What you should do
Of the material below, only the lines from the line containing "Lemma shr_fexp_nonneg m" down to the line containing "Lemma round_even_bounds m" belong in the answer, written out exactly.

Given data below:

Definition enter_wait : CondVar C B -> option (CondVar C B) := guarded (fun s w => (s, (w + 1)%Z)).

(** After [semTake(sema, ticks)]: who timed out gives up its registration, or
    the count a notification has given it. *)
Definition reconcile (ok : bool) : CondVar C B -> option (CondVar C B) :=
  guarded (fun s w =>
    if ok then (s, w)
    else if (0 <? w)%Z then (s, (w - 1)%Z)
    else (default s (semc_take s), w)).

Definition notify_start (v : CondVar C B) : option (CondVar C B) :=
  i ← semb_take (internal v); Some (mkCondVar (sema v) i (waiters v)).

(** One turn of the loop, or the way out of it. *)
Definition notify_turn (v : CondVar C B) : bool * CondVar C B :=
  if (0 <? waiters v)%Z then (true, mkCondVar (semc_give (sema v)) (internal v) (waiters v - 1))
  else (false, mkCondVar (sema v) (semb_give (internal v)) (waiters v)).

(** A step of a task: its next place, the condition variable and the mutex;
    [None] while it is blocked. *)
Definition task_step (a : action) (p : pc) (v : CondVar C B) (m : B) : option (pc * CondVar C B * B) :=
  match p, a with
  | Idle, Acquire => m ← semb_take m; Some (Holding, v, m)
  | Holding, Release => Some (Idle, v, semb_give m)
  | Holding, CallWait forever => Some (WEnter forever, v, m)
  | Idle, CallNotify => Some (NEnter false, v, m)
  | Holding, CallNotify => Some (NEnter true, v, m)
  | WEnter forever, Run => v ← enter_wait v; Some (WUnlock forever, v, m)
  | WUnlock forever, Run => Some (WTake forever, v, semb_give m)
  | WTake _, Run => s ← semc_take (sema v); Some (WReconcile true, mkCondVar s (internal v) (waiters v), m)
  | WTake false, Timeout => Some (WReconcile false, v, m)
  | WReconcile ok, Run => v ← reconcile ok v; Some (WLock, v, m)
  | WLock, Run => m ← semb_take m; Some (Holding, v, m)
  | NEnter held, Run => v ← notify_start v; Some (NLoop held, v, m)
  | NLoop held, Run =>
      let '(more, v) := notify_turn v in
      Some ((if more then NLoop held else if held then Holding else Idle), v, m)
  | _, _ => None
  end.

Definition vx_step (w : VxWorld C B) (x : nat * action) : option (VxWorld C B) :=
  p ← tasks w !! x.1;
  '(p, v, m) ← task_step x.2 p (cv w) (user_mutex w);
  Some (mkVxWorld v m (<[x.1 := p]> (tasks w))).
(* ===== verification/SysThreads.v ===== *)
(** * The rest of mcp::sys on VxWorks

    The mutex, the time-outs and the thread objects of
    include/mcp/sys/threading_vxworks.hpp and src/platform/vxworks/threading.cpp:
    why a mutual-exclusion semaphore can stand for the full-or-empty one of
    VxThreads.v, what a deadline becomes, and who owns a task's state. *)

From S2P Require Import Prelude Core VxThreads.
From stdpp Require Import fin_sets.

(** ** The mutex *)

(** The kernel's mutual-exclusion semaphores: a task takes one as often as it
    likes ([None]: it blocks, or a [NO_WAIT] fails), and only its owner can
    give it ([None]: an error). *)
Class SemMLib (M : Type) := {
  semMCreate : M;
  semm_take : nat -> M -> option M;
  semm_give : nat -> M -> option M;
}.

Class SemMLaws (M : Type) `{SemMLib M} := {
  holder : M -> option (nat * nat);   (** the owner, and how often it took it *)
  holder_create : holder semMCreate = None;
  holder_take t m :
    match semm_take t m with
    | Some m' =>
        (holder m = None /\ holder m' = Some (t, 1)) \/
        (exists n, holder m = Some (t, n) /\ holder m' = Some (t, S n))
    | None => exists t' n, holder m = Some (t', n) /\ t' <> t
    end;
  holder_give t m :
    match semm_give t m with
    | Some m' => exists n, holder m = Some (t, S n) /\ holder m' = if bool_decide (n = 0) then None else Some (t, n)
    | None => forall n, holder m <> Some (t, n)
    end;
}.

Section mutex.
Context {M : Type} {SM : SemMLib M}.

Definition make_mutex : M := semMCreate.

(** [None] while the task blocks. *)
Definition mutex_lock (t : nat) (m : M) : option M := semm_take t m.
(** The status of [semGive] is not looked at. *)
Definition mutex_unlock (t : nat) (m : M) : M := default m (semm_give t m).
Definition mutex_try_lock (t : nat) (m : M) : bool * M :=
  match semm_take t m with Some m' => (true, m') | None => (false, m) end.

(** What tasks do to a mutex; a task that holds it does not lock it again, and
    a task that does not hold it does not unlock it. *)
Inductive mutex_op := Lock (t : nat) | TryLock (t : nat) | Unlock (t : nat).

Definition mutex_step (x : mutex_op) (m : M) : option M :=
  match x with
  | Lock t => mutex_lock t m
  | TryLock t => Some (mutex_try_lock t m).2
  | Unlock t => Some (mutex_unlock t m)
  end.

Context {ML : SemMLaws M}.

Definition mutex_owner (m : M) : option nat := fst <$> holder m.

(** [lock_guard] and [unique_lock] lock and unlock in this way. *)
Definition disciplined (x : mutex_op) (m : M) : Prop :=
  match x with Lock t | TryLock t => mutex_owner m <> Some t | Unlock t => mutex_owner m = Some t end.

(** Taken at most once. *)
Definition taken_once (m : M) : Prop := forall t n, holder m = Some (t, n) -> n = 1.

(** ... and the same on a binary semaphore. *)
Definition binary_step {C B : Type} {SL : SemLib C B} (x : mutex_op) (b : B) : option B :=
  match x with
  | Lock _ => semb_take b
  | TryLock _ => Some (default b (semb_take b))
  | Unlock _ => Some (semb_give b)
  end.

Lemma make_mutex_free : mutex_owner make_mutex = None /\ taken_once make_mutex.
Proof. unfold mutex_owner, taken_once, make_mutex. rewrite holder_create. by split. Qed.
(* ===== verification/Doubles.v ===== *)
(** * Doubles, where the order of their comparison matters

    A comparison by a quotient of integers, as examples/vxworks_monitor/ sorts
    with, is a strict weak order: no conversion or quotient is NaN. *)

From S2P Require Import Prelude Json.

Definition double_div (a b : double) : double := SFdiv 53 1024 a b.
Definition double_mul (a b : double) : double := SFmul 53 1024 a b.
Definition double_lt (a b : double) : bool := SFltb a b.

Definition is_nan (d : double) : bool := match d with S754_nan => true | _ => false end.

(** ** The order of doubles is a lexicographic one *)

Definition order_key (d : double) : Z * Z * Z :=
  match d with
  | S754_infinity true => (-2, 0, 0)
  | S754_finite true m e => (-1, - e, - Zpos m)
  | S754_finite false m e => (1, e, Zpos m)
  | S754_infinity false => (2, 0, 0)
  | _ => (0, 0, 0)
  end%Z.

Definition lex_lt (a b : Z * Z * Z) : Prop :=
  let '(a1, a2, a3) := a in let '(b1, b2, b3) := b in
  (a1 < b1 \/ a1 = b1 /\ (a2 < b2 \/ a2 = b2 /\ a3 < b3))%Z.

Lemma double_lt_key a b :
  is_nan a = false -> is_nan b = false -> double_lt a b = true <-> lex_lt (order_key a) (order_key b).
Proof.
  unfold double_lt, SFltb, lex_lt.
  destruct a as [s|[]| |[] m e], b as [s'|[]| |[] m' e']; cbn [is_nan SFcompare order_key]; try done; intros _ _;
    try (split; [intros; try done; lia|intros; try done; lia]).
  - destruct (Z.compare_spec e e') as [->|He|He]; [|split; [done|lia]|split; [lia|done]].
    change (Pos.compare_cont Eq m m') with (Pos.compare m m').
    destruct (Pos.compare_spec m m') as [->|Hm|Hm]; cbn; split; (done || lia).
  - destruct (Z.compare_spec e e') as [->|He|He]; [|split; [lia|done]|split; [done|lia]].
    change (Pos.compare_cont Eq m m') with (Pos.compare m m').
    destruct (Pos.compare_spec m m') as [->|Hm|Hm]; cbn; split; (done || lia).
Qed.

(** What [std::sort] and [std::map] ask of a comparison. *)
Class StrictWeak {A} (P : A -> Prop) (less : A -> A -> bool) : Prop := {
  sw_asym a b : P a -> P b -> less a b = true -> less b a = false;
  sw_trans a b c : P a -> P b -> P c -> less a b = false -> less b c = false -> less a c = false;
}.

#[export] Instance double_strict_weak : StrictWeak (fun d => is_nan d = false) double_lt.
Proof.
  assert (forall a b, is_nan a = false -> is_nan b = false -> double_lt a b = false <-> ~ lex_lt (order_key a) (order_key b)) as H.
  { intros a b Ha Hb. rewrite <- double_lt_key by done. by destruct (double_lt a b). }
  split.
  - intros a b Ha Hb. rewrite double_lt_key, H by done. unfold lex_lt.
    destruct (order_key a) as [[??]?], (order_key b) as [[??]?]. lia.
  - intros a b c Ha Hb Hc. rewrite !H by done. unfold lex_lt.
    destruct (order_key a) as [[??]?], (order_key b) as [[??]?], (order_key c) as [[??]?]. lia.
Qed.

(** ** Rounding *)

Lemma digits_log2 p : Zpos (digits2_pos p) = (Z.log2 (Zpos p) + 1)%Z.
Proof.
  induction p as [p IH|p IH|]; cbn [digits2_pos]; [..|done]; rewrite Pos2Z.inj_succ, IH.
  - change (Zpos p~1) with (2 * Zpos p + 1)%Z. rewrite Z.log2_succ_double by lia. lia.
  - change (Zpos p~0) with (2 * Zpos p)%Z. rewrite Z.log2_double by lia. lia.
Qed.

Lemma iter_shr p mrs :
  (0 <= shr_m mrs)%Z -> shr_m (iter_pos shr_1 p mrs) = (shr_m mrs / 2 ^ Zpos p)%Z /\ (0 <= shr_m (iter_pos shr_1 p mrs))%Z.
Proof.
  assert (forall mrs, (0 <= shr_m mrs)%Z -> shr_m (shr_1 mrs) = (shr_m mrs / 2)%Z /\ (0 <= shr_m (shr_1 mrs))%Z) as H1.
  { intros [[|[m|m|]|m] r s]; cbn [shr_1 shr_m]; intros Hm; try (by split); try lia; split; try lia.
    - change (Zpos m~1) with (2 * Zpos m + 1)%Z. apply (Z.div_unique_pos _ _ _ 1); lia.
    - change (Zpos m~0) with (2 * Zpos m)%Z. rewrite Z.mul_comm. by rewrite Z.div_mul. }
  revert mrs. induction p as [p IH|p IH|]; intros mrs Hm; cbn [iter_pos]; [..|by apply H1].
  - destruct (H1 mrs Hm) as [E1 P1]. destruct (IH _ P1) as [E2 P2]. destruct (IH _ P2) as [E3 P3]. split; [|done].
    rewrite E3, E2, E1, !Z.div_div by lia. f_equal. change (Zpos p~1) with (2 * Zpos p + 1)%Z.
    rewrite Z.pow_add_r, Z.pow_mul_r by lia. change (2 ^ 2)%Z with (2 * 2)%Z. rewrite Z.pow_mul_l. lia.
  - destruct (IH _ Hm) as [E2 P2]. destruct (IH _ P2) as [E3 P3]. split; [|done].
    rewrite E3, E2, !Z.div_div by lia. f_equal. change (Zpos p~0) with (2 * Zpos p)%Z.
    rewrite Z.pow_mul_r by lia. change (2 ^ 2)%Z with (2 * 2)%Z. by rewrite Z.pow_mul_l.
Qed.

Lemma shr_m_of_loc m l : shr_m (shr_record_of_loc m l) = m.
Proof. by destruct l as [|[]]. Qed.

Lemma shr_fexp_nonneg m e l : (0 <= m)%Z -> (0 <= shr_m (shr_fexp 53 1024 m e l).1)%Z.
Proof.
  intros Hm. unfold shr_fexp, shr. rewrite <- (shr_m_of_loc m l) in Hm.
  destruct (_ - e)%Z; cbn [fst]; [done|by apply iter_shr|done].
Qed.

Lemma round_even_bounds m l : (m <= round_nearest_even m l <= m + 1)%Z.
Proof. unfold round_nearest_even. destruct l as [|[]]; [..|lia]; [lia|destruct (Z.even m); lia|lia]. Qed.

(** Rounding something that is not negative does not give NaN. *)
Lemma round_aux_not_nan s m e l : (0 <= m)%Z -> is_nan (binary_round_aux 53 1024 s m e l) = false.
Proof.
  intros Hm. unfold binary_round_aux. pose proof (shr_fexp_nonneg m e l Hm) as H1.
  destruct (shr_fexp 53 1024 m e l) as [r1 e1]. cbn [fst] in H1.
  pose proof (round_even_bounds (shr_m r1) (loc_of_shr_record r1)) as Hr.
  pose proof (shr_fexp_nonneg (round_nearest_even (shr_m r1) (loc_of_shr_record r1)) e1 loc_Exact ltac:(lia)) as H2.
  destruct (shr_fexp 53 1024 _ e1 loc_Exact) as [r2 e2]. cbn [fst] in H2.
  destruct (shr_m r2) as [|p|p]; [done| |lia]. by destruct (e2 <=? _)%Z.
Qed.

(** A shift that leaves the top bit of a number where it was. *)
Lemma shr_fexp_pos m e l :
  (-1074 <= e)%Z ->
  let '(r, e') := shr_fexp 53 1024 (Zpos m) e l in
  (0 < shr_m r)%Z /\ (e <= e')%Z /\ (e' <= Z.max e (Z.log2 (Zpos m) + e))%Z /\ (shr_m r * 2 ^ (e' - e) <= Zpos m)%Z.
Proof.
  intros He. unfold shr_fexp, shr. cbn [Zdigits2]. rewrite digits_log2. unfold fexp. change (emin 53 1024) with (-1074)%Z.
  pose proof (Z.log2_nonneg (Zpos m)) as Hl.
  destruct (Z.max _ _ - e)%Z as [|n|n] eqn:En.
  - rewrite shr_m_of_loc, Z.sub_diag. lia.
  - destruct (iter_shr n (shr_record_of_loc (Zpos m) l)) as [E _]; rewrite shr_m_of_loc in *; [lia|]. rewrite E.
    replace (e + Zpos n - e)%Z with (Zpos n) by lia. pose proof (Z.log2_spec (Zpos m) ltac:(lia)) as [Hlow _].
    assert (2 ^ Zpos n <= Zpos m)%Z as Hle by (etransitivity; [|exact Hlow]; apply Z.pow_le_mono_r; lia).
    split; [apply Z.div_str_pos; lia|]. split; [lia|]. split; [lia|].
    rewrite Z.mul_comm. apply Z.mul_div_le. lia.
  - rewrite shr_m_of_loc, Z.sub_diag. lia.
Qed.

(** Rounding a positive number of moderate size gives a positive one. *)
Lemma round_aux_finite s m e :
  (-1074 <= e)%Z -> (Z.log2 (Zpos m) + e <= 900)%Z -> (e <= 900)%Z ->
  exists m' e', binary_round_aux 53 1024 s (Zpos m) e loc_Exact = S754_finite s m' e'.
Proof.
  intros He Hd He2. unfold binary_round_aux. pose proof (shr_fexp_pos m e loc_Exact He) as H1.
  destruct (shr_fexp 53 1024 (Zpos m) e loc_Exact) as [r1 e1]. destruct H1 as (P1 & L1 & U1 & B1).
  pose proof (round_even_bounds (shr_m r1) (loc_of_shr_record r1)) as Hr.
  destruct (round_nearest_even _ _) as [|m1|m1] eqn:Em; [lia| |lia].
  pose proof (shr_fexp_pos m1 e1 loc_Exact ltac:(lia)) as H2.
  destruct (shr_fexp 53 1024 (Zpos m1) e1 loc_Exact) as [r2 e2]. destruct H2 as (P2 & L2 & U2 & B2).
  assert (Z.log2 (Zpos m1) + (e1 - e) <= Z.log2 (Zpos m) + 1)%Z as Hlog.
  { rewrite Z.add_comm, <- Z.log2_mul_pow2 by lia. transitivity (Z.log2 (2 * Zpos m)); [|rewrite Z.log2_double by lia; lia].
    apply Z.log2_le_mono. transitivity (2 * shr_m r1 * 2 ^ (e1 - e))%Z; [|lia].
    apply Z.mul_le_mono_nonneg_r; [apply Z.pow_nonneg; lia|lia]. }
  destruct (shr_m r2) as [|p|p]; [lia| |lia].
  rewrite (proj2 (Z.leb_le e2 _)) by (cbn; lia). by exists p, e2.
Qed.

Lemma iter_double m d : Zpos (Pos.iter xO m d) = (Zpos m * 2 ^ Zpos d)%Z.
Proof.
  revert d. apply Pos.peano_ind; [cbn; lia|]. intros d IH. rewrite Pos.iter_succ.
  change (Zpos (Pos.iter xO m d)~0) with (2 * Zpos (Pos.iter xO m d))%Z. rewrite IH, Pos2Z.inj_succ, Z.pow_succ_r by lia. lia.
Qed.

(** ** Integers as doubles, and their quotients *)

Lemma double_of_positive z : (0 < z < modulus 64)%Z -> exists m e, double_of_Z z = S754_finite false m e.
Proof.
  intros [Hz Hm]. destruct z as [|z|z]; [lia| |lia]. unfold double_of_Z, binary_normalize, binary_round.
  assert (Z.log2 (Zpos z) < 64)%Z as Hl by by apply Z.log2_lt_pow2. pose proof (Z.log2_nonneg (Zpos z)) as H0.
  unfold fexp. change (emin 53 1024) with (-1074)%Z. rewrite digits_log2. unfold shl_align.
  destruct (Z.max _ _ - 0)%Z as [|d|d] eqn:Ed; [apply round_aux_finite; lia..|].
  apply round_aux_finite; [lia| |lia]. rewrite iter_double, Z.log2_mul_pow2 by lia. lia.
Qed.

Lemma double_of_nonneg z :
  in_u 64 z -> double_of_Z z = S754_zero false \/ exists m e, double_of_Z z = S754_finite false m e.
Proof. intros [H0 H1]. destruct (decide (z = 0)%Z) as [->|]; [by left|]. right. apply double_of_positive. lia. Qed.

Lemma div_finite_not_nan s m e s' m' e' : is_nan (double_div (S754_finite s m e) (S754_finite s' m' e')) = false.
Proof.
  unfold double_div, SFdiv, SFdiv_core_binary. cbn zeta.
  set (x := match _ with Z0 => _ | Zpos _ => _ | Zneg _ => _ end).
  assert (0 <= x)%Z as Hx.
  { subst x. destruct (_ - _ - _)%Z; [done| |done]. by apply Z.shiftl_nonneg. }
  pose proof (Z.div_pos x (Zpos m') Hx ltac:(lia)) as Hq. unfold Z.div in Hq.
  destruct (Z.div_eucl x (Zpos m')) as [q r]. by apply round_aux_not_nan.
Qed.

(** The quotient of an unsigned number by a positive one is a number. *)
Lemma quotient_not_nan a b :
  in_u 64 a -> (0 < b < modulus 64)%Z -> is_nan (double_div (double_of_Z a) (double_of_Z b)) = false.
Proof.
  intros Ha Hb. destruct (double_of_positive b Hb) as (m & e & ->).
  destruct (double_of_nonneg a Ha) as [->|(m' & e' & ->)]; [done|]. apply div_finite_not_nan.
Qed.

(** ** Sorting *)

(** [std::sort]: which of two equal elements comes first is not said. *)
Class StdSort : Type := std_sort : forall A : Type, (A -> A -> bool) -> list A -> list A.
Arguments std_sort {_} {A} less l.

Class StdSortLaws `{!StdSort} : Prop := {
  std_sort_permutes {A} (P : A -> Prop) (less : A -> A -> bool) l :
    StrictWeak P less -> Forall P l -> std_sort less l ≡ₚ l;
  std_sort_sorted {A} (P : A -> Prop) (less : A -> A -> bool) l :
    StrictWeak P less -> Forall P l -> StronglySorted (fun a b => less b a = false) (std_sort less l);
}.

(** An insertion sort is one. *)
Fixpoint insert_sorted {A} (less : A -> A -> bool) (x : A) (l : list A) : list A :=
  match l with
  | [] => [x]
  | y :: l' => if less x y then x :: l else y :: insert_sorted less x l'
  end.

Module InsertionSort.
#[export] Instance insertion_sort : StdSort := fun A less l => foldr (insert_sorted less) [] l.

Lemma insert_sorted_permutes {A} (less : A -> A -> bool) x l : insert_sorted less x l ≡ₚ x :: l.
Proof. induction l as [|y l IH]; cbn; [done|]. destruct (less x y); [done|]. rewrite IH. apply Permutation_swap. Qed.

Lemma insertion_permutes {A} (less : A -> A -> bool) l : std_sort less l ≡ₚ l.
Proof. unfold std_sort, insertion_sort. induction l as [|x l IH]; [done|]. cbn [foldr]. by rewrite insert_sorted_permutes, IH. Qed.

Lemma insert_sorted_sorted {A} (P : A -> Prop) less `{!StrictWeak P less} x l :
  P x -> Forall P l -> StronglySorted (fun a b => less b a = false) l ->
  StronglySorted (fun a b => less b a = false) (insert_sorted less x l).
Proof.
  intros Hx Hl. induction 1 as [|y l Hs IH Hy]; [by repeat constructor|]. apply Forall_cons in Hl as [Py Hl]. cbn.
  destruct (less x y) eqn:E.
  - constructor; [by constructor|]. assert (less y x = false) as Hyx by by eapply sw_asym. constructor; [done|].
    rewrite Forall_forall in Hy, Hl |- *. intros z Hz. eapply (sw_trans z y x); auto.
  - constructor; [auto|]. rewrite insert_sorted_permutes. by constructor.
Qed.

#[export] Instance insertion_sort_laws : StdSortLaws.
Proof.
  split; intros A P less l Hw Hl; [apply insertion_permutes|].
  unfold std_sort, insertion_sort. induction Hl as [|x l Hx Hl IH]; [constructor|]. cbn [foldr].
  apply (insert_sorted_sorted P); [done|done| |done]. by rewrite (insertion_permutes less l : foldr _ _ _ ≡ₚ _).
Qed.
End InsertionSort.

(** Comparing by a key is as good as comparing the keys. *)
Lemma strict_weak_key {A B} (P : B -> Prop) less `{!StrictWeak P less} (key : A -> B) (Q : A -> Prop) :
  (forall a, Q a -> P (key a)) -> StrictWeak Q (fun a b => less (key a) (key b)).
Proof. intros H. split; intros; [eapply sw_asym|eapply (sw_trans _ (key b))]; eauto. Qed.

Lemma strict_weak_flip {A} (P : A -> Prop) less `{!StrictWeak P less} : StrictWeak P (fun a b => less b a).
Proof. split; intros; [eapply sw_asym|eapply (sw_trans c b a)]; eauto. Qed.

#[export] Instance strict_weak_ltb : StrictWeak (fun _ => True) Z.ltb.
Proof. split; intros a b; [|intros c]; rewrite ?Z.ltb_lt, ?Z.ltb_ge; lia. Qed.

End of Given data.

Completed task
Lemma shr_fexp_nonneg m e l : (0 <= m)%Z -> (0 <= shr_m (shr_fexp 53 1024 m e l).1)%Z.
Proof.
  intros Hm. unfold shr_fexp, shr. rewrite <- (shr_m_of_loc m l) in Hm.
  destruct (_ - e)%Z; cbn [fst]; [done|by apply iter_shr|done].
Qed.

Lemma round_even_bounds m l : (m <= round_nearest_even m l <= m + 1)%Z.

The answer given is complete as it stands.